Dans une décision du 21 mars 2012, le Conseil d'Etat a statué sur l'obligation faite aux pouvoirs adjudicateurs de rembourser les subventions reçues au titre du Feder (Fonds européen de développement régional) afin de financer un marché public.
Dans les faits, en 1996 la chambre de commerce et d'industrie (CCI) de l'Indre  entendait réaliser une opération dénommée "Objectif Entreprises" pour la recherche d'investisseurs français et étrangers. Le montant du marché étant supérieur à 200.000 euros HT, elle a eu recours aux règles des appels d'offres formalisés pour le recrutement du prestataire de services chargé de la réalisation de cette opération, sans toutefois publier l'avis de publicité au Journal officiel des Communautés européennes (Joce). Elle a reçu pour son projet une subvention du Feder de l'ordre de 60.000 euros.
Le préfet de l'Indre réclame en 2002 au pouvoir adjudicateur le remboursement de cette subvention au motif que la CCI avait passé un marché de services d'un montant supérieur au seuil européen sans publication de l'avis de publicité au Joce. Saisie par la CCI, la cour administrative d'appel annule la décision du préfet et décharge la CCI de l'obligation de restituer la somme reçue.
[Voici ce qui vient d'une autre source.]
Lemma recv_bytes_ok n : forall s0 s, core_step s0 s -> num (rx_fifo s) + Z.of_nat n <= 0x100 ->
  exists s', recv_bytes s n = Done s' /\ core_step s0 s'.
Proof.
  induction n as [|n IH]; intros s0 s Hs Hn; [by exists s|]. cbn [recv_bytes].
  pose proof Hs as ([H1 H2 H3 H4 H5] & Hi & Hl).
  destruct (i2c_recv_ok (bus s) H1) as (x & b & -> & Hx & [Hb _ Hc _]). run. cbn [fst snd].
  destruct (fifo8_push_ok (rx_fifo s) x) as (f & -> & Hw & Hcont & Hcap & Hnum); [done|lia|]. run.
  apply IH; [|cbn; lia]. split; [|done]. split; cbn; [done|done|congruence| |].
  - rewrite Hcont. apply Forall_app. split; [done|]. by apply Forall_singleton.
  - by rewrite Hc.
Qed.

Lemma mtx_start_ok s v : core_ok s -> exists ok s', mtx_start s v = Done (ok, s') /\ core_step s s'.
Proof.
  intros Hs. unfold mtx_start.
  destruct (start_or_nak_ok s s (kMTXFIFOData v .>> 1) (nonzero (kMTXFIFOData v .& 1))) as (ok & s1 & -> & Hs1 & Hc & _); [done|].
  run. destruct ok; [|by eauto]. eexists _, _. split; [done|]. apply REG_or_step.
  destruct Hs1 as ([? ? ? ? ?] & ? & ?). split; [|done]. by split; auto.
Qed.

Lemma mtx_read_ok s v : core_ok s -> num (rx_fifo s) + kMTXFIFOData v <= 0x100 ->
  exists ok s', mtx_read s v = Done (ok, s') /\ core_step s s'.
Proof.
  intros Hs Hn. unfold mtx_read. pose proof (data_width v) as [Hw _].
  assert (exists ok s1, (if negb (is_recv s) then start_or_nak s (kMTXFIFOData v .>> 1) true else mret (true, s)) = Done (ok, s1) /\
    core_step s s1 /\ rx_fifo s1 = rx_fifo s) as (ok & s1 & -> & Hs1 & Hf).
  { destruct (is_recv s); cbn [negb]; [by exists true, s|].
    destruct (start_or_nak_ok s s (kMTXFIFOData v .>> 1) true) as (ok & s1 & -> & Hs1 & _ & Hf & _); [done|]. eauto. }
  run. destruct ok; [|by eauto].
  destruct (recv_bytes_ok (Z.to_nat (kMTXFIFOData v)) s s1) as (s2 & -> & Hs2); [done|rewrite Hf; lia|]. run.
  eexists _, _. split; [done|]. cbv zeta. repeat case_match; by repeat apply REG_or_step.
Qed.

Lemma mtx_write_ok s v : core_ok s -> exists ok s', mtx_write s v = Done (ok, s') /\ core_step s s'.
Proof.
  intros Hs. unfold mtx_write.
  assert (exists ok s1, (if is_recv s then start_or_nak s (kMTXFIFOData v .>> 1) false else mret (true, s)) = Done (ok, s1) /\
    core_step s s1) as (ok & s1 & -> & Hs1).
  { destruct (is_recv s); [|by exists true, s].
    destruct (start_or_nak_ok s s (kMTXFIFOData v .>> 1) false) as (ok & s1 & -> & Hs1 & _); [done|]. eauto. }
  run. destruct ok; [|by eauto]. pose proof Hs1 as ([H1 H2 H3 H4 H5] & Hi & Hl).
  destruct (i2c_send_ok (bus s1) (kMTXFIFOData v) H1 (data_width v)) as (rv & b & -> & [Hb _ Hc _]). run. cbn [fst snd].
  eexists _, _. split; [done|].
  assert (core_step s (s1 <| bus := b |>)) as H' by (split; [split; cbn; rewrite ?Hc; done|done]).
  case_match; [by apply REG_or_step|done].
Qed.

Lemma mtx_stop_ok s0 s v : core_step s0 s -> exists s', mtx_stop s v = Done s' /\ core_step s0 s'.
Proof.
  intros ([H1 H2 H3 H4 H5] & Hi & Hl). unfold mtx_stop. destruct (nonzero (v .& kMTXFIFOStop) && xip s).
  - destruct (i2c_end_transfer_ok (bus s) H1) as (b & -> & [Hb _ _ _]). run. eexists. split; [done|].
    split; [|done]. split; try done.
  - eexists. split; [done|]. by split; [split|].
Qed.

(** The bytes a write asks for fit in the receive queue. *)
Definition room (s : AppleI2CState) (v : Z) : Prop :=
  nonzero (v .& kMTXFIFOStart) = false -> nonzero (v .& kMTXFIFORead) = true -> xip s = true ->
  num (rx_fifo s) + kMTXFIFOData v <= 0x100.

Lemma mtx_fifo_ok s v : core_ok s -> room s v -> exists s', mtx_fifo s v = Done s' /\ core_step s s'.
Proof.
  intros Hs Hr. unfold mtx_fifo.
  assert (exists ok s1, (if nonzero (v .& kMTXFIFOStart) then mtx_start s v
     else if xip s then if nonzero (v .& kMTXFIFORead) then mtx_read s v else mtx_write s v else mret (true, s)) = Done (ok, s1) /\
     core_step s s1) as (ok & s1 & -> & Hs1).
  { destruct (nonzero (v .& kMTXFIFOStart)) eqn:E1; [by apply mtx_start_ok|]. destruct (xip s) eqn:E2; [|by exists true, s].
    destruct (nonzero (v .& kMTXFIFORead)) eqn:E3; [apply mtx_read_ok; [done|by apply Hr]|by apply mtx_write_ok]. }
  run. destruct ok; [by apply mtx_stop_ok|by eauto].
Qed.

(** ** Accesses of the guest *)

Inductive i2c_op :=
| OpWrite (addr data : Z)
| OpRead (addr : Z)
| OpReset.

Definition i2c_exec (s : AppleI2CState) (op : i2c_op) : outcome AppleI2CState :=
  match op with
  | OpWrite addr data => apple_i2c_reg_write s addr data
  | OpRead addr => r ← apple_i2c_reg_read s addr; mret (snd r)
  | OpReset => mret (apple_i2c_reset s)
  end.

(** The memory region passes accesses inside it on; a read command does not ask
    for more bytes than the queue has room for. *)
Definition i2c_allowed (s : AppleI2CState) (op : i2c_op) : Prop :=
  match op with
  | OpWrite addr data => 0 <= addr < APPLE_I2C_MMIO_SIZE /\ (addr = REG_MTXFIFO -> room s (u32 data))
  | OpRead addr => 0 <= addr < APPLE_I2C_MMIO_SIZE
  | OpReset => True
  end.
Le ministre de l'Intérieur forme alors un pourvoi en cassation devant le Conseil d'Etat.
Le Conseil d'Etat a alors décidé de surseoir à statuer (voir ci-contre notre article de juillet 2010) et souhaité solliciter la Cour de justice de l'Union européenne afin de connaître sa position quant à l'utilisation des fonds Feder. La Cour de justice indique, dans un arrêt du 21 décembre 2011, que "la CCI a méconnu des règles fondamentales des procédures de passation des marchés publics de services ; que les fonds structurels qu'elle a perçus au titre de ce projet doivent être regardés comme perdus à la suite d'un abus ou d'une négligence". La Cour considère en effet qu'un pouvoir adjudicateur bénéficiaire d'une subvention communautaire a l'obligation de respecter les règles de passation des marchés publics, faute de quoi il serait contraint de restituer les sommes indûment perçues.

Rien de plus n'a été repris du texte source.